** EXERCISE **
Please write out the data that follows, word for word.

(RECORDED DATA Opens)

(** * sat::model_converter — a shallow embedding of [sat_model_converter.cpp]

    The converter keeps a ledger ([m_entries]) of eliminated / blocked
    variables together with the clauses that justified removing them, and
    replays that ledger backwards over a model.  Each C++ method is
    rendered as a function over an explicit ledger and an explicit model.

    Conventions.
    - [option] is the fault monad: [None] stands for a run with no defined
      result: a failed [SASSERT] in a debug build, which stops the run, or
      an index outside the model vector or a handle outside the ledger,
      where a release build has no test and its behaviour is undefined.
      Nothing is read off a [None] other than that.
    - Every method that contains [SASSERT] / [DEBUG_CODE] takes a flag
      [debug]; with [debug = false] the assertions are compiled out, as in a
      release build. *)

From Stdlib Require Import NArith Lia.
From stdpp Require Import base tactics option list strings gmap.

Module sat.

(** ** Primitives of [sat_types.h] *)

(** Modelled from the spec: [bool_var] (declared in sat_types.h).  A
    variable is a non-negative index into the model. *)
Abbreviation bool_var := N.

(** Modelled from the spec: the sentinel carries no variable.  Asked for
    its [var()], it answers this reserved index ([UINT_MAX >> 1] in
    sat_types.h), which is the index of no variable of a model. *)
Definition null_bool_var : bool_var := 2147483647%N.

(** Modelled from the spec: [lbool] (declared in util/lbool.h), the
    three truth values of a model. *)
Inductive lbool : Set := l_false | l_undef | l_true.

#[global] Instance lbool_eq_dec : EqDecision lbool.
Proof. solve_decision. Defined.

(** Modelled from the spec: [operator~] on [lbool]; the opposite value,
    undefined staying undefined. *)
Definition lnot (b : lbool) : lbool :=
  match b with
  | l_false => l_true
  | l_undef => l_undef
  | l_true => l_false
  end.

(** Modelled from the spec: [literal] (declared in sat_types.h), a
    variable with a polarity, plus one reserved sentinel that is distinct
    from every real literal.  [sign = true] is the negative polarity. *)
Inductive literal : Set :=
| null_literal
| mk_literal (v : bool_var) (s : bool).

#[global] Instance literal_eq_dec : EqDecision literal.
Proof. solve_decision. Defined.

Definition var (l : literal) : bool_var :=
  match l with
  | null_literal => null_bool_var
  | mk_literal v _ => v
  end.

Definition sign (l : literal) : bool :=
  match l with
  | null_literal => false
  | mk_literal _ s => s
  end.

(** Modelled from the spec: [model] (declared in sat_types.h), the
    vector of truth values indexed by variable. *)
Abbreviation model := (list lbool).

(** [m[v]] as an rvalue; an index past the end has no defined result. *)
Definition get (m : model) (v : bool_var) : option lbool :=
  m !! N.to_nat v.

(** [m[v] = b]; an index past the end has no defined result. *)
Definition set (m : model) (v : bool_var) (b : lbool) : option model :=
  if decide (N.to_nat v < length m) then Some (<[N.to_nat v := b]> m)
  else None.

(** Modelled from the spec: [value_at(l, m)] (declared in sat_types.h):
    the value of the literal's variable, negated when the literal is
    negative. *)
Definition value_at (l : literal) (m : model) : option lbool :=
  r ← get m (var l);
  Some (if sign l then lnot r else r).

(** [sign ? l_false : l_true]: the value that makes a literal of that
    sign true. *)
Definition satisfying (sgn : bool) : lbool :=
  if sgn then l_false else l_true.

(** [SASSERT(c)]: the condition is evaluated in a debug build only, where
    a false condition (or a fault while evaluating it) stops the run. *)
Definition sassert (debug : bool) (c : option bool) : option unit :=
  if debug then b ← c; (if b : bool then Some tt else None) else Some tt.

(** [DEBUG_CODE({ ... })]: the block is compiled in a debug build only. *)
Definition debug_code (debug : bool) (c : option unit) : option unit :=
  if debug then c else Some tt.

(** ** The ledger *)

(** Modelled from the spec: [kind] and [entry] (declared in
    sat_model_converter.h). *)
Inductive kind : Set := ELIM_VAR | BLOCK_LIT.

#[global] Instance kind_eq_dec : EqDecision kind.
Proof. solve_decision. Defined.

(** [model_converter::entry]: the kind, the variable ([m_var e] is what
    [e.var()] returns) and the clauses, flattened and separated by
    [null_literal]. *)
Record entry : Set := mk_entry {
  get_kind : kind;
  m_var : bool_var;
  m_clauses : list literal
}.

#[global] Instance entry_eq_dec : EqDecision entry.
Proof. solve_decision. Defined.

(** ** [model_converter::operator()] — the replay *)

(** The locals of one iteration of the outer loop, with the model. *)
Record scan_state : Type := mk_state {
  st_sat : bool;
  st_var_sign : bool;
  st_m : model
}.

(** What one turn of the inner [for] does to the control flow. *)
Inductive ctl : Type :=
| Continue (st : scan_state)
| Break (m : model).

(** Body of [for (literal l : it->m_clauses)] on the entry of variable
    [x]. *)
Definition scan_step (x : bool_var) (l : literal) (st : scan_state)
  : option ctl :=
  let '(mk_state sat var_sign m) := st in
  if decide (l = null_literal) then
    (* end of clause *)
    if negb sat then
      m' ← set m x (satisfying var_sign);
      Some (Break m')
    else Some (Continue (mk_state false var_sign m))
  else if sat then Some (Continue st)
  else
    let sgn := sign l in
    let v := var l in
    let var_sign := if decide (v = x) then sgn else var_sign in
    r ← value_at l m;
    if decide (r = l_true) then Some (Continue (mk_state true var_sign m))
    else if decide (v ≠ x) then
      mv ← get m v;
      if decide (mv = l_undef) then
        (* clause can be satisfied by assigning v. *)
        m' ← set m v (satisfying sgn);
        Some (Continue (mk_state true var_sign m'))
      else Some (Continue (mk_state false var_sign m))
    else Some (Continue (mk_state false var_sign m)).

(** The inner [for] over a run of literals, from a given state. *)
Fixpoint scan (x : bool_var) (ls : list literal) (st : scan_state)
  : option ctl :=
  match ls with
  | [] => Some (Continue st)
  | l :: ls' =>
      c ← scan_step x l st;
      match c with
      | Break m' => Some (Break m')
      | Continue st' => scan x ls' st'
      end
  end.

Definition ctl_model (c : ctl) : model :=
  match c with
  | Continue st => st_m st
  | Break m => m
  end.

(** Lines 50-76: the patch of one entry. *)
Definition patch (e : entry) (m : model) : option model :=
  c ← scan (m_var e) (m_clauses e) (mk_state false false m);
  Some (ctl_model c).

(** Lines 77-91, the [DEBUG_CODE] block: all clauses must be satisfied. *)
Fixpoint assert_satisfied (ls : list literal) (sat : bool) (m : model)
  : option unit :=
  match ls with
  | [] => Some tt
  | l :: ls' =>
      if decide (l = null_literal) then
        if sat then assert_satisfied ls' false m else None
      else if sat then assert_satisfied ls' sat m
      else
        r ← value_at l m;
        assert_satisfied ls' (bool_decide (r = l_true)) m
  end.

(RECORDED DATA Closes)

** EXERCISE SOLUTION **
(** * sat::model_converter — a shallow embedding of [sat_model_converter.cpp]

    The converter keeps a ledger ([m_entries]) of eliminated / blocked
    variables together with the clauses that justified removing them, and
    replays that ledger backwards over a model.  Each C++ method is
    rendered as a function over an explicit ledger and an explicit model.

    Conventions.
    - [option] is the fault monad: [None] stands for a run with no defined
      result: a failed [SASSERT] in a debug build, which stops the run, or
      an index outside the model vector or a handle outside the ledger,
      where a release build has no test and its behaviour is undefined.
      Nothing is read off a [None] other than that.
    - Every method that contains [SASSERT] / [DEBUG_CODE] takes a flag
      [debug]; with [debug = false] the assertions are compiled out, as in a
      release build. *)

From Stdlib Require Import NArith Lia.
From stdpp Require Import base tactics option list strings gmap.

Module sat.

(** ** Primitives of [sat_types.h] *)

(** Modelled from the spec: [bool_var] (declared in sat_types.h).  A
    variable is a non-negative index into the model. *)
Abbreviation bool_var := N.

(** Modelled from the spec: the sentinel carries no variable.  Asked for
    its [var()], it answers this reserved index ([UINT_MAX >> 1] in
    sat_types.h), which is the index of no variable of a model. *)
Definition null_bool_var : bool_var := 2147483647%N.

(** Modelled from the spec: [lbool] (declared in util/lbool.h), the
    three truth values of a model. *)
Inductive lbool : Set := l_false | l_undef | l_true.

#[global] Instance lbool_eq_dec : EqDecision lbool.
Proof. solve_decision. Defined.

(** Modelled from the spec: [operator~] on [lbool]; the opposite value,
    undefined staying undefined. *)
Definition lnot (b : lbool) : lbool :=
  match b with
  | l_false => l_true
  | l_undef => l_undef
  | l_true => l_false
  end.

(** Modelled from the spec: [literal] (declared in sat_types.h), a
    variable with a polarity, plus one reserved sentinel that is distinct
    from every real literal.  [sign = true] is the negative polarity. *)
Inductive literal : Set :=
| null_literal
| mk_literal (v : bool_var) (s : bool).

#[global] Instance literal_eq_dec : EqDecision literal.
Proof. solve_decision. Defined.

Definition var (l : literal) : bool_var :=
  match l with
  | null_literal => null_bool_var
  | mk_literal v _ => v
  end.

Definition sign (l : literal) : bool :=
  match l with
  | null_literal => false
  | mk_literal _ s => s
  end.

(** Modelled from the spec: [model] (declared in sat_types.h), the
    vector of truth values indexed by variable. *)
Abbreviation model := (list lbool).

(** [m[v]] as an rvalue; an index past the end has no defined result. *)
Definition get (m : model) (v : bool_var) : option lbool :=
  m !! N.to_nat v.

(** [m[v] = b]; an index past the end has no defined result. *)
Definition set (m : model) (v : bool_var) (b : lbool) : option model :=
  if decide (N.to_nat v < length m) then Some (<[N.to_nat v := b]> m)
  else None.

(** Modelled from the spec: [value_at(l, m)] (declared in sat_types.h):
    the value of the literal's variable, negated when the literal is
    negative. *)
Definition value_at (l : literal) (m : model) : option lbool :=
  r ← get m (var l);
  Some (if sign l then lnot r else r).

(** [sign ? l_false : l_true]: the value that makes a literal of that
    sign true. *)
Definition satisfying (sgn : bool) : lbool :=
  if sgn then l_false else l_true.

(** [SASSERT(c)]: the condition is evaluated in a debug build only, where
    a false condition (or a fault while evaluating it) stops the run. *)
Definition sassert (debug : bool) (c : option bool) : option unit :=
  if debug then b ← c; (if b : bool then Some tt else None) else Some tt.

(** [DEBUG_CODE({ ... })]: the block is compiled in a debug build only. *)
Definition debug_code (debug : bool) (c : option unit) : option unit :=
  if debug then c else Some tt.

(** ** The ledger *)

(** Modelled from the spec: [kind] and [entry] (declared in
    sat_model_converter.h). *)
Inductive kind : Set := ELIM_VAR | BLOCK_LIT.

#[global] Instance kind_eq_dec : EqDecision kind.
Proof. solve_decision. Defined.

(** [model_converter::entry]: the kind, the variable ([m_var e] is what
    [e.var()] returns) and the clauses, flattened and separated by
    [null_literal]. *)
Record entry : Set := mk_entry {
  get_kind : kind;
  m_var : bool_var;
  m_clauses : list literal
}.

#[global] Instance entry_eq_dec : EqDecision entry.
Proof. solve_decision. Defined.

(** ** [model_converter::operator()] — the replay *)

(** The locals of one iteration of the outer loop, with the model. *)
Record scan_state : Type := mk_state {
  st_sat : bool;
  st_var_sign : bool;
  st_m : model
}.

(** What one turn of the inner [for] does to the control flow. *)
Inductive ctl : Type :=
| Continue (st : scan_state)
| Break (m : model).

(** Body of [for (literal l : it->m_clauses)] on the entry of variable
    [x]. *)
Definition scan_step (x : bool_var) (l : literal) (st : scan_state)
  : option ctl :=
  let '(mk_state sat var_sign m) := st in
  if decide (l = null_literal) then
    (* end of clause *)
    if negb sat then
      m' ← set m x (satisfying var_sign);
      Some (Break m')
    else Some (Continue (mk_state false var_sign m))
  else if sat then Some (Continue st)
  else
    let sgn := sign l in
    let v := var l in
    let var_sign := if decide (v = x) then sgn else var_sign in
    r ← value_at l m;
    if decide (r = l_true) then Some (Continue (mk_state true var_sign m))
    else if decide (v ≠ x) then
      mv ← get m v;
      if decide (mv = l_undef) then
        (* clause can be satisfied by assigning v. *)
        m' ← set m v (satisfying sgn);
        Some (Continue (mk_state true var_sign m'))
      else Some (Continue (mk_state false var_sign m))
    else Some (Continue (mk_state false var_sign m)).

(** The inner [for] over a run of literals, from a given state. *)
Fixpoint scan (x : bool_var) (ls : list literal) (st : scan_state)
  : option ctl :=
  match ls with
  | [] => Some (Continue st)
  | l :: ls' =>
      c ← scan_step x l st;
      match c with
      | Break m' => Some (Break m')
      | Continue st' => scan x ls' st'
      end
  end.

Definition ctl_model (c : ctl) : model :=
  match c with
  | Continue st => st_m st
  | Break m => m
  end.

(** Lines 50-76: the patch of one entry. *)
Definition patch (e : entry) (m : model) : option model :=
  c ← scan (m_var e) (m_clauses e) (mk_state false false m);
  Some (ctl_model c).

(** Lines 77-91, the [DEBUG_CODE] block: all clauses must be satisfied. *)
Fixpoint assert_satisfied (ls : list literal) (sat : bool) (m : model)
  : option unit :=
  match ls with
  | [] => Some tt
  | l :: ls' =>
      if decide (l = null_literal) then
        if sat then assert_satisfied ls' false m else None
      else if sat then assert_satisfied ls' sat m
      else
        r ← value_at l m;
        assert_satisfied ls' (bool_decide (r = l_true)) m
  end.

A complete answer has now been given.